Make sure your link-MTU for the openvpn tunnel is set accurately so that you don't get fragmentation twice (one at the host from 8192 bytes to 1500 bytes and once at openvpn from 1500 bytes to 1400 bytes or whatever). openvpn handles setting the interface mtu very very poorly (actively hinders attempts to set the mtu correctly).

Check latency for different packet sizes going through and around the tunnel. Plot and look for problems.

Set up a test NFS outside the tunnel and do some performance measurements that way to isolate whether or not openvpn is the problem or not.

Try different versions of NFS, both TCP and UDP.

Try enabling aggressive caching and async I/O.

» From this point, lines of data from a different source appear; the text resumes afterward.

(* ===== verification/HostSessions.v ===== *)
(** * Opening and closing sessions in a host

    The session lifecycle of [packages/pi-host/src/host.ts]: [openSession], [openFresh],
    [kill] and [unloadIdle], over the leases of [Lease].  The code awaits Pi three times in an
    open (the runtime, the extensions, the model) and once in a kill (the dispose); each
    stretch between two awaits is one function here, and a task is what waits.  Pi's
    answers, the ids it gives and what other processes do to the lock files are the steps' choice.

    [runtimes] is not a field of the host: it is the runtimes Pi has made and nobody has
    disposed, each with the file it writes. *)

From S2P Require Import Prelude Registry Session Lease.

Inductive OpenPhase := Creating | Binding (runtime : nat) | SettingModel (runtime : nat).
Record Opening := mkOpening { o_path : option string; o_id : string; o_real : option string; o_phase : OpenPhase }.
Record Killing := mkKilling { k_real : option string; k_runtime : nat }.
Inductive Task := TOpening (o : Opening) | TKilling (k : Killing).

(** A session in the map: its runtime and the real path of its file. *)
Record Held := mkHeld { h_real : option string; h_runtime : nat }.

Record Host := mkHost {
  h_sessions : gmap string Held;
  h_held : gmap string string;
  h_fs : FS;
  h_opening : gmap string nat;
  h_tasks : gmap nat Task;
  h_next : nat;
  h_closing : bool;
  runtimes : gmap nat (option string)
}.

Definition with_leases (held : gmap string string) (fs : FS) (h : Host) : Host :=
  mkHost (h_sessions h) held fs (h_opening h) (h_tasks h) (h_next h) (h_closing h) (runtimes h).
Definition with_sessions (ss : gmap string Held) (h : Host) : Host :=
  mkHost ss (h_held h) (h_fs h) (h_opening h) (h_tasks h) (h_next h) (h_closing h) (runtimes h).
Definition with_tasks (ts : gmap nat Task) (h : Host) : Host :=
  mkHost (h_sessions h) (h_held h) (h_fs h) (h_opening h) ts (h_next h) (h_closing h) (runtimes h).
Definition with_runtimes (rs : gmap nat (option string)) (h : Host) : Host :=
  mkHost (h_sessions h) (h_held h) (h_fs h) (h_opening h) (h_tasks h) (h_next h) (h_closing h) rs.
Definition with_opening (os : gmap string nat) (h : Host) : Host :=
  mkHost (h_sessions h) (h_held h) (h_fs h) os (h_tasks h) (h_next h) (h_closing h) (runtimes h).
Definition bump (h : Host) : Host :=
  mkHost (h_sessions h) (h_held h) (h_fs h) (h_opening h) (h_tasks h) (S (h_next h)) (h_closing h) (runtimes h).

Definition start_task (t : Task) (h : Host) : Host := bump (with_tasks (<[h_next h := t]> (h_tasks h)) h).
Definition end_task (t : nat) (h : Host) : Host := with_tasks (delete t (h_tasks h)) h.

Section Host.
(** Which other processes run, this one's id, the file system's real paths. *)
Context (running : Z -> bool) (pid : Z) (real : string -> string).

(** What the caller of [openSession] waits for. *)
Inductive OpenResult := OThrow (message : string) | OLoaded (sessionId : string) | OTask (task : nat).

(** [openFresh] up to the await of [createRuntime]: the manager's session id and file are given. *)
Definition openFresh (now : Z) (path : option string) (exists_ : bool) (sessionId : string) (file : option string) (h : Host) : OpenResult * Host :=
  if (match path with Some _ => negb exists_ | None => false end)
  then (OThrow ("No session file at " +:+ default ""%string path +:+ ".")%string, h)
  else
    match file with
    | None => (OTask (h_next h), start_task (TOpening (mkOpening path sessionId None Creating)) h)
    | Some f =>
        match acquire running pid now real "pi-host" f sessionId (h_held h) (h_fs h) with
        | (inl _, held, fs) => (OThrow "session_already_active", with_leases held fs h)
        | (inr r, held, fs) => (OTask (h_next h), start_task (TOpening (mkOpening path sessionId (Some r) Creating)) (with_leases held fs h))
        end
    end.

Definition openSession (now : Z) (path : option string) (dir_exists exists_ : bool) (sessionId : string) (file : option string) (h : Host) : OpenResult * Host :=
  if h_closing h then (OThrow "pi-host is shutting down.", h)
  else
    let loaded := p ← path; holder ← holderOf real dir_exists p (h_held h); _ ← h_sessions h !! holder; Some holder in
    match loaded with
    | Some id => (OLoaded id, h)
    | None =>
        match (p ← path; h_opening h !! p) with
        | Some t => (OTask t, h)
        | None =>
            match openFresh now path exists_ sessionId file h with
            | (OTask t, h') => (OTask t, match path with Some p => with_opening (<[p := t]> (h_opening h')) h' | None => h' end)
            | r => r
            end
        end
    end.

(** The open settles: [openSession]'s [finally]. *)
Definition settle (t : nat) (o : Opening) (h : Host) : Host :=
  let h' := end_task t h in
  match o_path o with Some p => with_opening (delete p (h_opening h')) h' | None => h' end.

(** The [catch] of [openFresh]. *)
Definition open_failed (t : nat) (o : Opening) (h : Host) : Host :=
  let h1 := with_sessions (delete (o_id o) (h_sessions h)) h in
  let h2 := match o_real o with
            | Some r => let '(held, fs) := release pid r (h_held h1) (h_fs h1) in with_leases held fs h1
            | None => h1
            end in
  settle t o h2.

(** [createRuntime] answers: the session enters the map, and the extensions are bound. *)
Definition runtime_created (t : nat) (h : Host) : Host :=
  match h_tasks h !! t with
  | Some (TOpening (mkOpening path id r Creating)) =>
      let n := h_next h in
      bump (with_tasks (<[t := TOpening (mkOpening path id r (Binding n))]> (h_tasks h))
        (with_sessions (<[id := mkHeld r n]> (h_sessions h)) (with_runtimes (<[n := r]> (runtimes h)) h)))
  | _ => h
  end.

(** An await of the open rejects. *)
Definition open_rejected (t : nat) (h : Host) : Host :=
  match h_tasks h !! t with Some (TOpening o) => open_failed t o h | _ => h end.

(** [bindExtensions] resolves; [asks] is whether the host's default model is to be set. *)
Definition extensions_bound (asks : bool) (t : nat) (h : Host) : Host :=
  match h_tasks h !! t with
  | Some (TOpening (mkOpening path id r (Binding n))) =>
      if asks then with_tasks (<[t := TOpening (mkOpening path id r (SettingModel n))]> (h_tasks h)) h
      else settle t (mkOpening path id r (Binding n)) h
  | _ => h
  end.

Definition model_set (t : nat) (h : Host) : Host :=
  match h_tasks h !! t with
  | Some (TOpening (mkOpening path id r (SettingModel n))) => settle t (mkOpening path id r (SettingModel n)) h
  | _ => h
  end.

(** [kill] up to the await of [session.dispose()], and after it, whether it resolved or rejected. *)
Definition kill (sessionId : string) (h : Host) : Host :=
  match h_sessions h !! sessionId with
  | None => h
  | Some (mkHeld r n) => start_task (TKilling (mkKilling r n)) (with_sessions (delete sessionId (h_sessions h)) h)
  end.

Definition disposed (t : nat) (h : Host) : Host :=
  match h_tasks h !! t with
  | Some (TKilling (mkKilling r n)) =>
      let h1 := with_runtimes (delete n (runtimes h)) h in
      let h2 := match r with
                | Some p => let '(held, fs) := release pid p (h_held h1) (h_fs h1) in with_leases held fs h1
                | None => h1
                end in
      end_task t h2
  | _ => h
  end.

(** One round of [unloadIdle]: the session's state as the round reads it. *)
Definition idle (now limit : Z) (rt : Runtime) (store : Store) (s : HostedSession) : bool :=
  negb (busy rt || (0 <? Z.of_nat (length (sinks s))) || (0 <? pendingMessageCount rt))
  && negb (existsb (fun c => bool_decide (a_activity c = AWorking)) (childrenOf (s_id s) store))
  && negb (now - lastActivityAt s <? limit).
Definition unload_one (now limit : Z) (rt : Runtime) (store : Store) (s : HostedSession) (h : Host) : Host :=
  if idle now limit rt store s then kill (s_id s) h else h.

Inductive hstep : Host -> Host -> Prop :=
| h_open now path dir_exists exists_ id file h : hstep h (openSession now path dir_exists exists_ id file h).2
| h_created t h : hstep h (runtime_created t h)
| h_unmade t o h : h_tasks h !! t = Some (TOpening o) -> o_phase o = Creating -> hstep h (open_rejected t h)
| h_bound asks t h : hstep h (extensions_bound asks t h)
| h_model t h : hstep h (model_set t h)
| h_kill id h : hstep h (kill id h)
| h_idle now limit rt store s h : hstep h (unload_one now limit rt store s h)
| h_disposed t h : hstep h (disposed t h)
| h_close h : hstep h (mkHost (h_sessions h) (h_held h) (h_fs h) (h_opening h) (h_tasks h) (h_next h) true (runtimes h))
| h_others fs h : hstep h (with_leases (h_held h) fs h).

(** The hosts no open of which failed once its runtime was made. *)
Inductive hreachable : Host -> Prop :=
| hr_init fs : hreachable (mkHost ∅ ∅ fs ∅ ∅ 0 false ∅)
| hr_step h h' : hreachable h -> hstep h h' -> hreachable h'.
End Host.

(** ** One runtime per file *)

(** Who may write the file [p]: an open that waits for its runtime, or a live runtime. *)
Definition token (h : Host) (p : string) (x : nat + nat) : Prop :=
  match x with
  | inl t => exists o, h_tasks h !! t = Some (TOpening o) /\ o_phase o = Creating /\ o_real o = Some p
  | inr n => runtimes h !! n = Some (Some p)
  end.

(** Who will dispose the runtime [n]: the session in the map, or the kill under way. *)
Definition handle (h : Host) (n : nat) (r : option string) (y : string + nat) : Prop :=
  match y with
  | inl id => h_sessions h !! id = Some (mkHeld r n)
  | inr t => h_tasks h !! t = Some (TKilling (mkKilling r n))
  end.

Record host_Inv (h : Host) : Prop := {
  hi_leased : forall p x, token h p x -> is_Some (h_held h !! p);
  hi_one : forall p x y, token h p x -> token h p y -> x = y;
  hi_live : forall n r y, handle h n r y -> runtimes h !! n = Some r;
  hi_disposer : forall n r r' y y', handle h n r y -> handle h n r' y' -> y = y';
  hi_fresh : forall k, (h_next h <= k)%nat -> h_tasks h !! k = None /\ runtimes h !! k = None
}.

Lemma release_held pid p held fs q held' fs' :
  release pid p held fs = (held', fs') -> q <> p -> is_Some (held !! q) -> is_Some (held' !! q).
Proof. unfold release. destruct (held !! p); intros [= <- <-]; [|done]. intros. by rewrite lookup_delete_ne. Qed.

(** Steps that keep the leases, the runtimes and who may write: they only move what disposes them. *)
Lemma inv_same h h' :
  host_Inv h -> h_held h' = h_held h -> runtimes h' = runtimes h -> (h_next h <= h_next h')%nat ->
  (forall k o, h_tasks h' !! k = Some (TOpening o) -> o_phase o = Creating -> h_tasks h !! k = Some (TOpening o)) ->
  (forall n r y, handle h' n r y -> exists z, handle h n r z) ->
  (forall n r r' y y', handle h' n r y -> handle h' n r' y' -> y = y') ->
  (forall k, (h_next h' <= k)%nat -> h_tasks h' !! k = None) ->
  host_Inv h'.
Proof.
  intros [H1 H2 H3 H4 H5] Hheld Hrun Hnext Hopen Hhandle Hone Hfresh.
  assert (forall p x, token h' p x -> token h p x) as Htok.
  { intros p [t|n]; cbn; [intros (o & Ho & Hp & Hr); exists o; split_and!; [by apply Hopen|done..]|by rewrite Hrun]. }
  split.
  - intros p x Hx. rewrite Hheld. by eapply H1, Htok.
  - intros p x y Hx Hy. by apply (H2 p); apply Htok.
  - intros n r y Hy. rewrite Hrun. destruct (Hhandle _ _ _ Hy) as [z Hz]. by eapply H3.
  - done.
  - intros k Hk. split; [by apply Hfresh|]. rewrite Hrun. apply H5. lia.
Qed.

Ltac lookups := repeat match goal with
  | H : <[_ := _]> _ !! _ = Some _ |- _ => apply lookup_insert_Some in H as [[? ?]|[? ?]]; simplify_eq
  | H : delete _ _ !! _ = Some _ |- _ => apply lookup_delete_Some in H as [? ?]
  end.

(** An open that ends without leaving a writer. *)
Lemma inv_settle t o h : host_Inv h -> host_Inv (settle t o h).
Proof.
  intros H. unfold settle. assert (host_Inv (end_task t h)) as He.
  { apply (inv_same h); cbn; [done|done|done|lia|intros; by lookups| | |].
    - intros n r [id|k]; cbn; intros Hy; lookups; [by exists (inl id)|by exists (inr k)].
    - intros n r r' y y' Hy Hy'. apply (hi_disposer h H n r r'); [destruct y|destruct y']; cbn in *; by lookups.
    - intros k Hk. apply lookup_delete_None. right. by apply (hi_fresh h H). }
  destruct (o_path o); [|done]. destruct He. by split.
Qed.

(** The lease of a path nobody may write any more goes. *)
Lemma inv_release pid p h held fs :
  host_Inv h -> (forall x, token h p x -> False) -> release pid p (h_held h) (h_fs h) = (held, fs) -> host_Inv (with_leases held fs h).
Proof.
  intros [H1 H2 H3 H4 H5] Hno Hr. split; cbn; [|done..]. intros q x Hx. pose proof (H1 q x Hx) as Hq.
  eapply release_held; [exact Hr| |exact Hq]. intros ->. by apply (Hno x).
Qed.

The following is a rant about the "active hindering" of openvpn WRT MTU (added by "request")

Yes. Setting tun-mtu causes openvpn to generate WARNING: normally if you use --mssfix and/or --fragment, you should also set --tun-mtu 1500 (currently it is 1413). I don't use --mssfix or --fragment.

Additionally, setting a static MTU in the configuration is stupid and errorprone, it needs to be dynamic. So, you use "mtu-disc yes", right? Well of course, except the value it passes into the startup script is off-by-14 (though I am using TAP for IPv6 support, which might mysteriously confuse it). So I need to /sbin/ifconfig $1 mtu $(($2-14)) up to get the proper value (proper meaning a value which will cause the tunnel packets to not be fragments or dropped because they are too big).

I have difficulty imagining a circumstance whereby setting the interface MTU to the correct value is not a good idea, at least if you don't have fragment set (and you should never have fragment set, least your network sins come to haunt you). It should also dynamically change the interface MTU if it later gets fragment needed errors due to network changes after initialization.

MSS is entirely the wrong network layer to do this work. If you have the interface MTU correctly configured, Path-MTU discovery, MSS, and everything simply works. If you don't, some things may kinda sort work, other things will not, and which things work depend on whether the real packet is sent from the openvpn host or some other host. Oh, and don't get me started on what can fail if the MTU is asymmetric (not entirely uncommon).

I think OpenVPN was written by people without lots of network and sysadmin experience and their poor choices got hardcoded in configuration and datastructures/API. They really didn't do a very good job with flexible and sane network configuration and integration (this is just one of a several examples). The sad thing is that it is hundreds of times better than the other solutions out there which makes me an OpenVPN supporter. The Cisco VPN is a blight, for example.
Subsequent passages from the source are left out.